QUE SE QUEDE ALLÍ

IGNACIO CAMACHO-ABC

Este país tiene una deuda pendiente consigo mismo: la de evitar que el golpe contra su convivencia quede sin castigo

QUE se quede allí. Que no venga, que no lo traigan, que lo dejen vagar por ese espacio de evasión que él llama exilio. Que permanezca en Alemania con el estigma de un fugitivo. Que siga paseando por Europa como un fantasma político, hasta que a base de repetición baldía se extinga el eco de su paranoia e incluso los más proclives a su causa se cansen de su delirio. Que continúe dando la matraca por ahí lejos, bajo ese cielo gris y esos inviernos aburridos, mientras dure el dinero de sus pagafantas y amigos. Que se instale en la nostalgia errante de su falso mito, que se refugie en los pliegues de un limbo jurídico. Pero si vuelve, que sepa que ha de llegar esposado y detenido para responder como todos los demás por los mismos delitos. Y que de otro modo nunca podrá regresar hasta que la acusación haya prescrito.

No cabe duda de que la operación de la euroorden ha fracasado. Otro éxito de los gobernantes que blasonaron –¿de quién dependía en esas fechas el CNI?– de tener controlado todo el conflicto separatista y de que Alemania era la nación idónea para detener al fugado. Una Audiencia regional –¿quién ignoró que Schleswig-Holstein mantiene tensiones territoriales históricas?– se ha permitido desdeñar la reclamación del Tribunal Supremo de otro Estado. No queda más remedio que encajar el varapalo. Pero la máxima instancia de la justicia española no se puede resignar a que una corte extranjera de menor rango le condicione o le rehaga un sumario. La presencia de Puigdemont en el banquillo, con una imputación de menos relevancia y peso que la del resto de los procesados, quebraría el principio de igualdad ante la ley y establecería un lacerante agravio.

Así que sólo quedan dos salidas concretas. Una consiste en aceptar la extradición con todas sus consecuencias. El acusado podría restituir el dinero de la presunta malversación y rebajar significativamente su pena, además de quedar en libertad provisional, recuperar su recién suspendida acta de diputado y forzar a su valido Torra a devolverle la Presidencia. Casi habría que pedirle perdón por las molestias. La otra opción es la de rechazar la entrega, retirar la orden y esperar a ver quién tiene más paciencia, sin perjuicio de apelar simultáneamente a la jurisdicción europea.
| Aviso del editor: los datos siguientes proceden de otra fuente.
(** ** A simulated cloud

    A reference model of the collaborators of [main.go], none of which is
    part of the repository: a local file system, an object store addressed
    by bucket and key, and a secrets service addressed by name.  A write
    is visible to every later read of the same address; [outage], when
    set, makes every network call fail with that error. *)
Module Sim.
Record World := mkWorld {
  fs : gmap string bytes;
  s3 : gmap (string * string) bytes;
  secrets : gmap string (string * string);
  outage : option error;
}.

Definition set_fs (w : World) (m : gmap string bytes) : World :=
  mkWorld m (s3 w) (secrets w) (outage w).
Definition set_s3 (w : World) (m : gmap (string * string) bytes) : World :=
  mkWorld (fs w) m (secrets w) (outage w).
Definition set_secrets (w : World) (m : gmap string (string * string)) : World :=
  mkWorld (fs w) (s3 w) m (outage w).

Definition NoSuchFile (path : string) : error :=
  mkError ("open " +:+ path +:+ ": no such file or directory").
Definition NoSuchKey : error :=
  mkError "operation error S3: GetObject, NoSuchKey: The specified key does not exist.".
Definition ResourceNotFound : error :=
  mkError "operation error Secrets Manager: ResourceNotFoundException: Secrets Manager can't find the specified secret.".
Definition ResourceExists : error :=
  mkError "operation error Secrets Manager: ResourceExistsException: The secret already exists.".

Definition arn_of (region name : string) : string :=
  "arn:aws:secretsmanager:" +:+ region +:+ ":secret:" +:+ name.

Definition ReadFile (path : string) (w : World) : Result bytes * World :=
  match fs w !! path with
  | Some data => (Ok data, w)
  | None => (Fail (NoSuchFile path), w)
  end.

Definition WriteFile (path : string) (data : bytes) (perm : Z) (w : World)
  : option error * World :=
  (None, set_fs w (<[path := data]> (fs w))).

Definition LoadDefaultConfig (ctx : Context) (region : option string) (w : World)
  : Result Config * World :=
  (Ok (mkConfig (default "us-east-1" region)), w).

Definition PutObject (client : Config) (ctx : Context) (bucket key : string)
    (body : bytes) (w : World) : option error * World :=
  match outage w with
  | Some err => (Some err, w)
  | None => (None, set_s3 w (<[(bucket, key) := body]> (s3 w)))
  end.

Definition GetObject (client : Config) (ctx : Context) (bucket key : string)
    (w : World) : Result Body * World :=
  match outage w with
  | Some err => (Fail err, w)
  | None =>
      match s3 w !! (bucket, key) with
      | Some data => (Ok (Ok data), w)
      | None => (Fail NoSuchKey, w)
      end
  end.

Definition DescribeSecret (client : Config) (ctx : Context) (name : string)
    (w : World) : option error * World :=
  match outage w with
  | Some err => (Some err, w)
  | None =>
      match secrets w !! name with
      | Some _ => (None, w)
      | None => (Some ResourceNotFound, w)
      end
  end.

Definition UpdateSecret (client : Config) (ctx : Context)
    (name description value : string) (w : World) : option error * World :=
  match outage w with
  | Some err => (Some err, w)
  | None =>
      match secrets w !! name with
      | Some _ => (None, set_secrets w (<[name := (description, value)]> (secrets w)))
      | None => (Some ResourceNotFound, w)
      end
  end.

Definition CreateSecret (client : Config) (ctx : Context)
    (name description value : string) (w : World) : Result CreateSecretOutput * World :=
  match outage w with
  | Some err => (Fail err, w)
  | None =>
      match secrets w !! name with
      | Some _ => (Fail ResourceExists, w)
      | None => (Ok (mkCreateSecretOutput (Some (arn_of (Region client) name))),
                 set_secrets w (<[name := (description, value)]> (secrets w)))
      end
  end.

#[global] Instance platform : Platform World := {|
  sys_ReadFile := ReadFile;
  sys_WriteFile := WriteFile;
  sys_LoadDefaultConfig := LoadDefaultConfig;
  sys_PutObject := PutObject;
  sys_GetObject := GetObject;
  sys_DescribeSecret := DescribeSecret;
  sys_UpdateSecret := UpdateSecret;
  sys_CreateSecret := CreateSecret;
|}.
End Sim.

(** ** Sample invocations *)
Module Sample.
Import Sim.

(** The bytes of a small JSON document with one field, [password],
    whose value is [x]. *)
Definition dquote : string := String (Ascii.ascii_of_nat 34) EmptyString.
Definition secret_json : bytes :=
  bytes_of_string
    ("{" +:+ dquote +:+ "password" +:+ dquote +:+ ":" +:+ dquote +:+ "x" +:+ dquote +:+ "}").

Definition db_pass (update : bool) : UpdateSecretFlags :=
  mkUpdateSecretFlags "db-pass" "us-east-1" "prod db password" "secret.json"
                      (30 * time_Second) update.
Definition db_pass_create : CreateSecretFlags :=
  mkCreateSecretFlags "db-pass" "us-east-1" "prod db password" "secret.json"
                      (30 * time_Second).

(** A machine that holds [secret.json], facing an empty account. *)
Definition fresh : World :=
  mkWorld {[ "secret.json" := secret_json ]} ∅ ∅ None.
(** The same machine when the secret [db-pass] is already stored. *)
Definition stored : World :=
  mkWorld {[ "secret.json" := secret_json ]} ∅
          {[ "db-pass" := ("old description", "old value") ]} None.
(** The same machine while the secrets service answers every call with
    an access error. *)
Definition access_denied : error :=
  mkError "operation error Secrets Manager: AccessDeniedException: not authorized".
Definition denied : World :=
  mkWorld {[ "secret.json" := secret_json ]} ∅ ∅ (Some access_denied).

(** A note to back up, at the prefix [docs] and at the root of the
    bucket. *)
Definition note : bytes := bytes_of_string "remember the milk".
Definition notes : TransferFlags := mkTransferFlags "backups" "notes.txt" "docs".

(** A machine that holds the note, facing an empty bucket; and a machine
    without the note, facing a bucket that has it at the root. *)
Definition laptop : World :=
  mkWorld {[ "notes.txt" := note ]} ∅ ∅ None.
Definition cloud : World :=
  mkWorld ∅ {[ ("backups", "/notes.txt") := note ]} ∅ None.
End Sample.

(** ** The paths through the other handlers *)

(** Whether one of the two required flags of the transfer commands is the
    empty string. *)
Definition transfer_flag_missing (bucketName filePath : string) : bool :=
  String.eqb bucketName "" || String.eqb filePath "".

(** The object key that the transfer commands build from their flags. *)
Definition object_key (f : TransferFlags) : string :=
  flag_subdirectory f +:+ "/" +:+ flag_file f.

(** Every way a run of [uploadCmd] can go. *)
Inductive UploadPath (f : TransferFlags) : Outcome unit → list Event → Prop :=
| upload_usage :
    transfer_flag_missing (flag_bucket f) (flag_file f) = true →
    UploadPath f (Exited 1) [EvPrintln usage_transfer]
| upload_config_failed err :
    UploadPath f (Exited 1)
      [EvLoadDefaultConfig None (Fail err);
       EvPrintln ("Error loading AWS SDK config: " +:+ Error err)]
| upload_read_failed cfg err :
    UploadPath f (Exited 1)
      [EvLoadDefaultConfig None (Ok cfg);
       EvReadFile (flag_file f) (Fail err);
       EvPrintln ("Error reading file: " +:+ Error err)]
| upload_put_failed cfg data err :
    UploadPath f (Exited 1)
      [EvLoadDefaultConfig None (Ok cfg);
       EvReadFile (flag_file f) (Ok data);
       EvPutObject (flag_bucket f) (object_key f) data (Some err);
       EvPrintln ("Error uploading file to S3: " +:+ Error err)]
| upload_done cfg data :
    UploadPath f (Next tt)
      [EvLoadDefaultConfig None (Ok cfg);
       EvReadFile (flag_file f) (Ok data);
       EvPutObject (flag_bucket f) (object_key f) data None;
       EvPrintln "File uploaded to S3 successfully."].

(** Every way a run of [downloadCmd] can go. *)
Inductive DownloadPath (f : TransferFlags) : Outcome unit → list Event → Prop :=
| download_usage :
    transfer_flag_missing (flag_bucket f) (flag_file f) = true →
    DownloadPath f (Exited 1) [EvPrintln usage_transfer]
| download_config_failed err :
    DownloadPath f (Exited 1)
      [EvLoadDefaultConfig None (Fail err);
       EvPrintln ("Error loading AWS SDK config: " +:+ Error err)]
| download_get_failed cfg err :
    DownloadPath f (Exited 1)
      [EvLoadDefaultConfig None (Ok cfg);
       EvGetObject (flag_bucket f) (object_key f) (Fail err);
       EvPrintln ("Error downloading file from S3: " +:+ Error err)]
| download_body_failed cfg err :
    DownloadPath f (Exited 1)
      [EvLoadDefaultConfig None (Ok cfg);
       EvGetObject (flag_bucket f) (object_key f) (Ok (Fail err));
       EvPrintln ("Error reading file contents: " +:+ Error err)]
| download_write_failed cfg data err :
    DownloadPath f (Exited 1)
      [EvLoadDefaultConfig None (Ok cfg);
       EvGetObject (flag_bucket f) (object_key f) (Ok (Ok data));
       EvWriteFile (flag_file f) data perm_0644 (Some err);
       EvPrintln ("Error writing file to disk: " +:+ Error err)]
| download_done cfg data :
    DownloadPath f (Next tt)
      [EvLoadDefaultConfig None (Ok cfg);
       EvGetObject (flag_bucket f) (object_key f) (Ok (Ok data));
       EvWriteFile (flag_file f) data perm_0644 None;
       EvPrintln "File downloaded from S3 successfully."].

(** Every way a run of [createSecretCmd] can go. *)
Inductive CreateSecretPath (f : CreateSecretFlags) : Outcome unit → list Event → Prop :=
| create_usage :
    secret_flag_missing (cflag_name f) (cflag_region f)
                        (cflag_description f) (cflag_json_file f) = true →
    CreateSecretPath f (Exited 1) [EvPrintln usage_secret]
| create_read_failed err :
    CreateSecretPath f (Exited 1)
      [EvReadFile (cflag_json_file f) (Fail err);
       EvPrintln ("Error reading secret value from JSON file: " +:+ Error err)]
| create_config_failed data err :
    CreateSecretPath f (Exited 1)
      [EvReadFile (cflag_json_file f) (Ok data);
       EvLoadDefaultConfig (Some (cflag_region f)) (Fail err);
       EvPrintln ("Error loading AWS SDK config: " +:+ Error err)]
| create_call_failed data cfg err :
    CreateSecretPath f (Exited 1)
      [EvReadFile (cflag_json_file f) (Ok data);
       EvLoadDefaultConfig (Some (cflag_region f)) (Ok cfg);
       EvCreateSecret (cflag_name f) (cflag_description f) (string_of_bytes data) (Fail err);
       EvPrintln ("Error creating secret: " +:+ Error err)]
| create_done data cfg arn :
    CreateSecretPath f (Next tt)
      [EvReadFile (cflag_json_file f) (Ok data);
       EvLoadDefaultConfig (Some (cflag_region f)) (Ok cfg);
       EvCreateSecret (cflag_name f) (cflag_description f) (string_of_bytes data)
                      (Ok (mkCreateSecretOutput (Some arn)));
       EvPrintln ("Successfully created, Secret ARN: " +:+ arn)]
| create_done_without_arn data cfg :
    CreateSecretPath f Panicked
      [EvReadFile (cflag_json_file f) (Ok data);
       EvLoadDefaultConfig (Some (cflag_region f)) (Ok cfg);
       EvCreateSecret (cflag_name f) (cflag_description f) (string_of_bytes data)
                      (Ok (mkCreateSecretOutput None))].

(** ** More observations on a run *)

(** The calls that touch the local file system, the object store and the
    secrets service. *)
Definition is_file_write (ev : Event) : bool :=
  match ev with EvWriteFile _ _ _ _ => true | _ => false end.
Definition is_file_read (ev : Event) : bool :=
  match ev with EvReadFile _ _ => true | _ => false end.
Definition is_s3 (ev : Event) : bool :=
  match ev with EvPutObject _ _ _ _ | EvGetObject _ _ _ => true | _ => false end.
Definition is_put (ev : Event) : bool :=
  match ev with EvPutObject _ _ _ _ => true | _ => false end.
Definition is_secrets (ev : Event) : bool :=
  match ev with
  | EvDescribeSecret _ _ | EvUpdateSecret _ _ _ _ | EvCreateSecret _ _ _ _ => true
  | _ => false
  end.
(* ================================================================== *)
(** ** Further notions used in the statements *)
(* ================================================================== *)

(** The hash a block carries, with the default [dict.get] supplies. *)
Definition block_hash (b : BlockData) : string :=
  match header b with
  | Some h => match golden_ratio_hash h with
              | Some s => s
              | None => EmptyString
              end
  | None => EmptyString
  end.

(** The success branch of [_update_validator_performance] on a score. *)
Definition raised_score (s : Decimal) : Decimal :=
  Dec.min (Dec.add (Dec.mul s (mkDecimal 95 (-2))) (mkDecimal 5 (-2))) one.

(** The decimals [1.0], [1.00], ... with up to 49 zeros: the value one. *)
Definition is_unit_score (s : Decimal) : bool :=
  existsb (fun k => (coeff s =? 10 ^ k) && (expo s =? - k)) (range 1 49).

(** The operations that call [select_leader]. *)
Definition is_select_leader (op : Op) : bool :=
  match op with
  | OpSelectLeader _ => true
  | _ => false
  end.

(** *** Concrete chains, with integers for the clock readings *)

Definition fresh_chain : Blockchain Z := blockchain_init pow_int 0 0.

(** The fresh chain after one block proposed by genesis validator 1. *)
Definition chain_one : Blockchain Z :=
  chain_run pow_int
    [COpCreateBlock 12345 "prev" "phi_genesis_validator_1" 1 1700000000]
    fresh_chain.

(** The genesis registry after it accepted the block of the tests. *)
Definition genesis_validated : PhiConsensus :=
  run pow_int
    (genesis_ops
     ++ [OpValidateBlock test_block "phi_genesis_validator_1" 1700000000])
    (init "phi-mainnet-1").

(* ================================================================== *)
(** ** PhiMath: Fibonacci numbers and sums *)
(* ================================================================== *)

Lemma fib_loop_nonneg k : forall a b,
  0 <= a -> 0 <= b -> 0 <= fst (fib_loop k a b) /\ 0 <= snd (fib_loop k a b).
Proof.
  induction k as [|k IH]; intros a b Ha Hb; simpl.
  - split; assumption.
  - apply IH; lia.
Qed.

Lemma fibonacci_nonneg n : 0 <= fibonacci n.
Proof.
  unfold fibonacci.
  destruct (n <=? 0); [lia|].
  destruct (n =? 1); [lia|].
  apply fib_loop_nonneg; lia.
Qed.

Lemma fib_loop_succ k : forall a b,
  fib_loop (S k) a b =
  (snd (fib_loop k a b), fst (fib_loop k a b) + snd (fib_loop k a b)).
Proof.
  induction k as [|k IH]; intros a b.
  - reflexivity.
  - change (fib_loop (S (S k)) a b) with (fib_loop (S k) b (a + b)).
    rewrite IH. reflexivity.
Qed.

(** The iterative loop computes the Fibonacci recurrence. *)
Lemma fibonacci_recurrence n :
  2 <= n -> fibonacci n = fibonacci (n - 1) + fibonacci (n - 2).
Proof.
  intros Hn.
  assert (Hgen : forall k, fibonacci (Z.of_nat k + 1) = snd (fib_loop k 0 1)
                           /\ fibonacci (Z.of_nat k) = fst (fib_loop k 0 1)).
  { induction k as [|k [IH1 IH2]].
    - split; reflexivity.
    - rewrite fib_loop_succ. simpl fst. simpl snd. split.
      + unfold fibonacci at 1.
        destruct (Z.leb_spec (Z.of_nat (S k) + 1) 0); [lia|].
        destruct (Z.eqb_spec (Z.of_nat (S k) + 1) 1); [lia|].
        replace (Z.to_nat (Z.of_nat (S k) + 1 - 1)) with (S k) by lia.
        rewrite fib_loop_succ. reflexivity.
      + replace (Z.of_nat (S k)) with (Z.of_nat k + 1) by lia. exact IH1. }
  destruct (Hgen (Z.to_nat (n - 1))) as [H1 H2].
  destruct (Hgen (Z.to_nat (n - 2))) as [H3 H4].
  replace (Z.of_nat (Z.to_nat (n - 1)) + 1) with n in H1 by lia.
  replace (Z.of_nat (Z.to_nat (n - 1))) with (n - 1) in H2 by lia.
  replace (Z.of_nat (Z.to_nat (n - 2)) + 1) with (n - 1) in H3 by lia.
  replace (Z.of_nat (Z.to_nat (n - 2))) with (n - 2) in H4 by lia.
  rewrite H1, H2, H4.
  replace (Z.to_nat (n - 1)) with (S (Z.to_nat (n - 2))) by lia.
  rewrite fib_loop_succ. simpl. lia.
Qed.

Lemma fold_add_shift l : forall a, fold_left Z.add l a = a + fold_left Z.add l 0.
Proof.
  induction l as [|x l IH]; intros a; simpl.
  - lia.
  - rewrite (IH (a + x)), (IH x). lia.
Qed.

Lemma sum_cons x l : sum (x :: l) = x + sum l.
Proof. unfold sum. simpl. apply fold_add_shift. Qed.

Lemma sum_nil : sum [] = 0.
Proof. reflexivity. Qed.

Lemma sum_nonneg l : Forall (fun x => 0 <= x) l -> 0 <= sum l.
Proof.
  induction 1 as [|x l Hx _ IH].
  - rewrite sum_nil. lia.
  - rewrite sum_cons. lia.
Qed.

Lemma range_length start count : len (range start count) = Z.max 0 count.
Proof.
  unfold len, range. rewrite length_map, length_seq. lia.
Qed.

Lemma range_cons start count :
  1 <= count -> range start count = start :: range (start + 1) (count - 1).
Proof.
  intros Hc. unfold range.
  replace (Z.to_nat count) with (S (Z.to_nat (count - 1))) by lia.
  cbn [seq map]. f_equal; [lia|].
  rewrite <- seq_shift, map_map.
  apply map_ext. intros i. lia.
Qed.

Lemma range_nth start count i :
  0 <= i < count -> nth (Z.to_nat i) (range start count) 0 = start + i.
Proof.
  intros Hi. unfold range.
  rewrite (nth_indep _ 0 (start + Z.of_nat 0)).
  2:{ rewrite length_map, length_seq. lia. }
  rewrite (map_nth (fun j => start + Z.of_nat j) _ O).
  rewrite seq_nth by lia. lia.
Qed.

Lemma fibonacci_sequence_length start count :
  len (fibonacci_sequence start count) = Z.max 0 count.
Proof.
  unfold fibonacci_sequence, len. rewrite length_map.
  apply range_length.
Qed.

(** The Fibonacci weights [F(1) .. F(count)] add up to a positive total, so
    the guard [total_fib == 0] is never taken for [count >= 1]. *)
Lemma total_fib_positive count :
  1 <= count -> 0 < sum (fibonacci_sequence 1 count).
Proof.
  intros Hc. unfold fibonacci_sequence.
  rewrite (range_cons 1 count Hc). cbn [map]. rewrite sum_cons.
  change (fibonacci 1) with 1.
  assert (0 <= sum (map fibonacci (range (1 + 1) (count - 1)))).
  { apply sum_nonneg, Forall_forall. intros x Hx.
    apply in_map_iff in Hx. destruct Hx as [y [<- _]].
    apply fibonacci_nonneg. }
  lia.
Qed.

(** What [fibonacci_distribution] returns for [count >= 1]: the truncated
    shares, the first one topped up with whatever the truncation left. *)
Lemma fibonacci_distribution_unfold total count :
  1 <= count ->
  let fibs := fibonacci_sequence 1 count in
  let shares := map (reward_amount (sum fibs) total) fibs in
  fibonacci_distribution total count
  = (hd 0 shares + (total - sum shares)) :: tl shares.
Proof.
  intros Hc fibs shares. unfold fibonacci_distribution.
  destruct (Z.leb_spec count 0); [lia|].
  pose proof (total_fib_positive count Hc) as Hpos.
  destruct (Z.eqb_spec (sum (fibonacci_sequence 1 count)) 0); [lia|].
  fold fibs. fold shares.
  assert (Hlen : len shares = count).
  { unfold shares, len. rewrite length_map.
    pose proof (fibonacci_sequence_length 1 count) as Hl.
    unfold len in Hl. fold fibs in Hl. lia. }
  destruct shares as [|r0 rest]; [unfold len in Hlen; simpl in Hlen; lia|].
  reflexivity.
Qed.

Lemma fibonacci_distribution_length total count :
  len (fibonacci_distribution total count) = Z.max 0 count.
Proof.
  destruct (Z.le_gt_cases 1 count) as [Hc|Hc].
  - rewrite (fibonacci_distribution_unfold total count Hc).
    pose proof (fibonacci_sequence_length 1 count) as Hl.
    unfold len in *. simpl.
    destruct (fibonacci_sequence 1 count) as [|f fs] eqn:E;
      simpl in *; [lia|].
    rewrite length_map. lia.
  - unfold fibonacci_distribution.
    destruct (Z.leb_spec count 0); [|lia].
    unfold len. simpl. lia.
Qed.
Este parece el criterio del juez Llarena, y era también el de la Fiscalía antes de que el Gobierno de Sánchez nombrase a una titular nueva. Porque en las últimas semanas, la posibilidad –o la sospecha– de un pacto de reducción de condena para los líderes imputados ha tomado cuerpo entre los abogados de sus defensas.

Lo que está en juego es algo tan grave como la impunidad de los golpistas que pusieron la unidad de España en peligro. Y este país tiene al respecto una deuda pendiente consigo mismo: la de asegurarse que el intento de quebrantar su Constitución y alterar su convivencia no quede sin castigo.